_Exercise prompt:_ Reproduce only the stretch of entries below that begins at the first line and ends at the line holding "(** *** Objects and calls".

----

(** [operator==(rhs)] *)
Definition op_eq (self rhs : Matrix) : outcome bool :=
  _ ← assert (rows self =? rows rhs);
  _ ← assert (cols self =? cols rhs);
  r ← for_loop_return 0 (rows self) (fun i =>
        let j := i in
        for_loop_return 0 (cols self) (fun x =>
          let y := x in
          di ← vec_at (_data self) i;
          a ← vec_at di x;
          rj ← op_index rhs j;
          b ← vec_at rj y;
          if neq a b then Ok (Some false) else Ok None));
  Ok (default true r).

(** [operator!=(rhs)] *)
Definition op_neq (self rhs : Matrix) : outcome bool :=
  e ← op_eq self rhs;
  Ok (negb e).

(** [operator<<(out, m)]: [out] is what the stream holds so far, the result
    is what it holds afterwards. *)
Definition print (out : string) (m : Matrix) : string :=
  foldl (fun out i =>
           foldl (fun out j => (out +:+ show j) +:+ sp) out i +:+ nl)
        out (_data m).

(** *** Objects and calls

    Matrix objects are held in a store; a call of the public interface
    names its objects by address. *)

Abbreviation store := (gmap nat Matrix).

Inductive call : Type :=
| CNew (r c : nat)                 (* [Matrix(r, c)] *)
| CFill (r c : nat) (v : N)        (* [Matrix(r, c, v)] *)
| CCopy (mat : nat)                (* [Matrix(mat)] *)
| CMove (mat : nat)                (* [Matrix(std::move(mat))] *)
| CRows (this : nat)
| CCols (this : nat)
| CColumns (this : nat)
| CTranspose (this : nat)
| CT (this : nat)
| CSeqAdd (this m : nat)
| CPlus (this m : nat)
| CIndex (this idx : nat)          (* [this[idx]] *)
| CIndexConst (this idx : nat)     (* [this[idx]], [const] overload *)
| CAssign (this m : nat)           (* [this = m] *)
| CEq (this rhs : nat)
| CNeq (this rhs : nat)
| CPrint (out : string) (m : nat). (* [out << m] *)

Inductive result : Type :=
| RMatrix (m : Matrix)             (* a matrix returned by value *)
| RSize (n : nat)
| RBool (b : bool)
| RRow (r : list N)                (* a [const] row *)
| RRowRef (this idx : nat)         (* a reference to row [idx] of [this] *)
| RRef (this : nat)                (* [*this] *)
| RStream (out : string).

(** Reading through a reference; a dangling one is undefined. *)
Definition load (h : store) (l : nat) : outcome Matrix :=
  match h !! l with
  | Some m => Ok m
  | None => Undefined
  end.

Definition run (c : call) (h : store) : outcome (result * store) :=
  match c with
  | CNew r c => Ok (RMatrix (Matrix_new r c), h)
  | CFill r c v => Ok (RMatrix (Matrix_fill r c v), h)
  | CCopy mat => m ← load h mat; Ok (RMatrix (Matrix_copy m), h)
  | CMove mat =>
      m ← load h mat;
      let '(created, moved_from) := Matrix_move m in
      Ok (RMatrix created, <[mat := moved_from]> h)
  | CRows this => self ← load h this; Ok (RSize (rows self), h)
  | CCols this => self ← load h this; Ok (RSize (cols self), h)
  | CColumns this => self ← load h this; Ok (RSize (columns self), h)
  | CTranspose this =>
      self ← load h this; t ← transpose self; Ok (RMatrix t, h)
  | CT this => self ← load h this; t ← T self; Ok (RMatrix t, h)
  | CSeqAdd this m =>
      self ← load h this; other ← load h m;
      r ← seq_add self other; Ok (RMatrix r, h)
  | CPlus this m =>
      self ← load h this; other ← load h m;
      r ← op_plus self other; Ok (RMatrix r, h)
  | CIndex this idx =>
      self ← load h this; _ ← op_index self idx; Ok (RRowRef this idx, h)
  | CIndexConst this idx =>
      self ← load h this; r ← op_index self idx; Ok (RRow r, h)
  | CAssign this m =>
      if this =? m then _ ← load h this; Ok (RRef this, h)
      else
        _ ← load h this; src ← load h m;
        Ok (RRef this,
            <[this := mkMatrix (_data src) (_rows src) (_cols src)]> h)
  | CEq this rhs =>
      self ← load h this; other ← load h rhs;
      b ← op_eq self other; Ok (RBool b, h)
  | CNeq this rhs =>
      self ← load h this; other ← load h rhs;
      b ← op_neq self other; Ok (RBool b, h)
  | CPrint out m => self ← load h m; Ok (RStream (print out self), h)
  end.

(** *** The data-model invariant and element lookup for statements *)

Definition wf (m : Matrix) : Prop :=
  length (_data m) = _rows m /\
  Forall (fun r => length r = _cols m) (_data m).

Definition elem (m : Matrix) (i j : nat) : option N :=
  r ← _data m !! i; r !! j.

Definition wf_store (h : store) : Prop := map_Forall (fun _ m => wf m) h.

(** The objects a call names, and whether all of them exist. *)
Definition call_objects (c : call) : list nat :=
  match c with
  | CNew _ _ | CFill _ _ _ => []
  | CCopy l | CMove l | CRows l | CCols l | CColumns l
  | CTranspose l | CT l | CIndex l _ | CIndexConst l _ | CPrint _ l => [l]
  | CSeqAdd l1 l2 | CPlus l1 l2 | CAssign l1 l2
  | CEq l1 l2 | CNeq l1 l2 => [l1; l2]
  end.

Definition live (c : call) (h : store) : Prop :=
  Forall (fun l => is_Some (h !! l)) (call_objects c).

(** The preconditions the interface states: equal shapes for addition and
    comparison, a row index below [rows()] for [operator[]]. *)
Definition same_shape (h : store) (l1 l2 : nat) : bool :=
  match h !! l1, h !! l2 with
  | Some a, Some b => (rows a =? rows b) && (cols a =? cols b)
  | _, _ => false
  end.

Definition row_in_range (h : store) (l idx : nat) : bool :=
  match h !! l with
  | Some a => idx <? rows a
  | None => false
  end.

(** The move constructor, and the calls that assign to the object at [l]. *)
Definition is_move (c : call) : bool :=
  match c with CMove _ => true | _ => false end.

Definition assigns (c : call) (l : nat) : bool :=
  match c with CAssign this _ => this =? l | _ => false end.

Definition pre (c : call) (h : store) : bool :=
  match c with
  | CSeqAdd l1 l2 | CPlus l1 l2 | CEq l1 l2 | CNeq l1 l2 => same_shape h l1 l2
  | CIndex l idx | CIndexConst l idx => row_in_range h l idx
  | _ => true
  end.

End Matrix.

Arguments Matrix N : clear implicits.
Arguments call N : clear implicits.
Arguments result N : clear implicits.

(** ** The demonstration program main.cpp *)

(** [std::cout << b] for a [bool] (no [boolalpha]). *)
Definition show_bool (b : bool) : string := if b then "1" else "0".

(** [main()]: the exit status and what was written to [std::cout]. *)
Definition main : outcome (Z * string) :=
  let cout := "" in
  let a : Matrix Z := Matrix_fill 2 2 4%Z in
  let b : Matrix Z := Matrix_fill 2 2 8%Z in
  let c : Matrix Z := Matrix_fill 2 2 12%Z in
  res ← seq_add a b;
  e ← op_eq res c;
  let cout := (cout +:+ show_bool e) +:+ nl in
  let cout := print cout a +:+ nl in
  let cout := cout +:+ "Result:" +:+ nl in
  let cout := print cout res +:+ nl in
  let cout := cout +:+ "C:" +:+ nl in
  let cout := print cout c +:+ nl in
  Ok (0%Z, cout).

(** ** The textual dump as the specification words it

    One line per row; every element of the row followed by one space; the
    line closed by a newline. *)

(** The pieces of text one after the other *)
Definition cat (l : list string) : string := foldr String.append "" l.

Definition row_line {N} `{Printable N} (r : list N) : string :=
  cat (map (fun x => show x +:+ sp) r) +:+ nl.

Definition dump {N} `{Printable N} (m : Matrix N) : string :=
  cat (map row_line (_data m)).

(** Whether the character [c] occurs in [s] *)
Fixpoint has_char (c : ascii) (s : string) : bool :=
  match s with
  | EmptyString => false
  | String d s' => bool_decide (c = d) || has_char c s'
  end.

(** ** Concrete matrices and stores used in the statements *)

(** A float matrix holding a NaN *)
Definition nan_matrix : Matrix float := Matrix_fill 1 1 nan.

(** Two objects of different shapes: a [1 x 1] matrix at address 0 and a
    [2 x 3] matrix at address 1. *)
Definition two_shapes : gmap nat (Matrix Z) :=
  <[0 := Matrix_new 1 1]> (<[1 := Matrix_new 2 3]> ∅).

(** What main.cpp writes *)
Definition main_stdout : string :=
  cat [ "1"; nl;
        "4 4 "; nl; "4 4 "; nl; nl;
        "Result:"; nl;
        "12 12 "; nl; "12 12 "; nl; nl;
        "C:"; nl;
        "12 12 "; nl; "12 12 "; nl; nl ].

(** The matrices of main.cpp *)
Definition m4 : Matrix Z := Matrix_fill 2 2 4%Z.
Definition m8 : Matrix Z := Matrix_fill 2 2 8%Z.
Definition m12 : Matrix Z := Matrix_fill 2 2 12%Z.

(** A matrix with three rows and no column *)
Definition m30 : Matrix Z := Matrix_new 3 0.

(** * Properties *)

(** ** Loops *)

Lemma for_loop_inv {St} (P : nat -> St -> Prop) (body : nat -> St -> outcome St)
    (n lo : nat) (s : St) :
  P lo s ->
  (forall i s, lo <= i < lo + n -> P i s ->
     exists s', body i s = Ok s' /\ P (S i) s') ->
  exists s', for_loop lo n body s = Ok s' /\ P (lo + n) s'.
Proof.
  revert lo s. induction n as [|n IH]; intros lo s HP Hstep; simpl.
  - exists s. by rewrite Nat.add_0_r.
  - destruct (Hstep lo s) as (s1 & -> & HP1); [lia | done |]. simpl.
    destruct (IH (S lo) s1) as (s2 & Hrun & HP2); [done | |].
    + intros i s' Hi. apply Hstep. lia.
    + exists s2. split; [done |]. by replace (lo + S n) with (S lo + n) by lia.
Qed.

----

_Answer to this task:_
(** [operator==(rhs)] *)
Definition op_eq (self rhs : Matrix) : outcome bool :=
  _ ← assert (rows self =? rows rhs);
  _ ← assert (cols self =? cols rhs);
  r ← for_loop_return 0 (rows self) (fun i =>
        let j := i in
        for_loop_return 0 (cols self) (fun x =>
          let y := x in
          di ← vec_at (_data self) i;
          a ← vec_at di x;
          rj ← op_index rhs j;
          b ← vec_at rj y;
          if neq a b then Ok (Some false) else Ok None));
  Ok (default true r).

(** [operator!=(rhs)] *)
Definition op_neq (self rhs : Matrix) : outcome bool :=
  e ← op_eq self rhs;
  Ok (negb e).

(** [operator<<(out, m)]: [out] is what the stream holds so far, the result
    is what it holds afterwards. *)
Definition print (out : string) (m : Matrix) : string :=
  foldl (fun out i =>
           foldl (fun out j => (out +:+ show j) +:+ sp) out i +:+ nl)
        out (_data m).

(** *** Objects and calls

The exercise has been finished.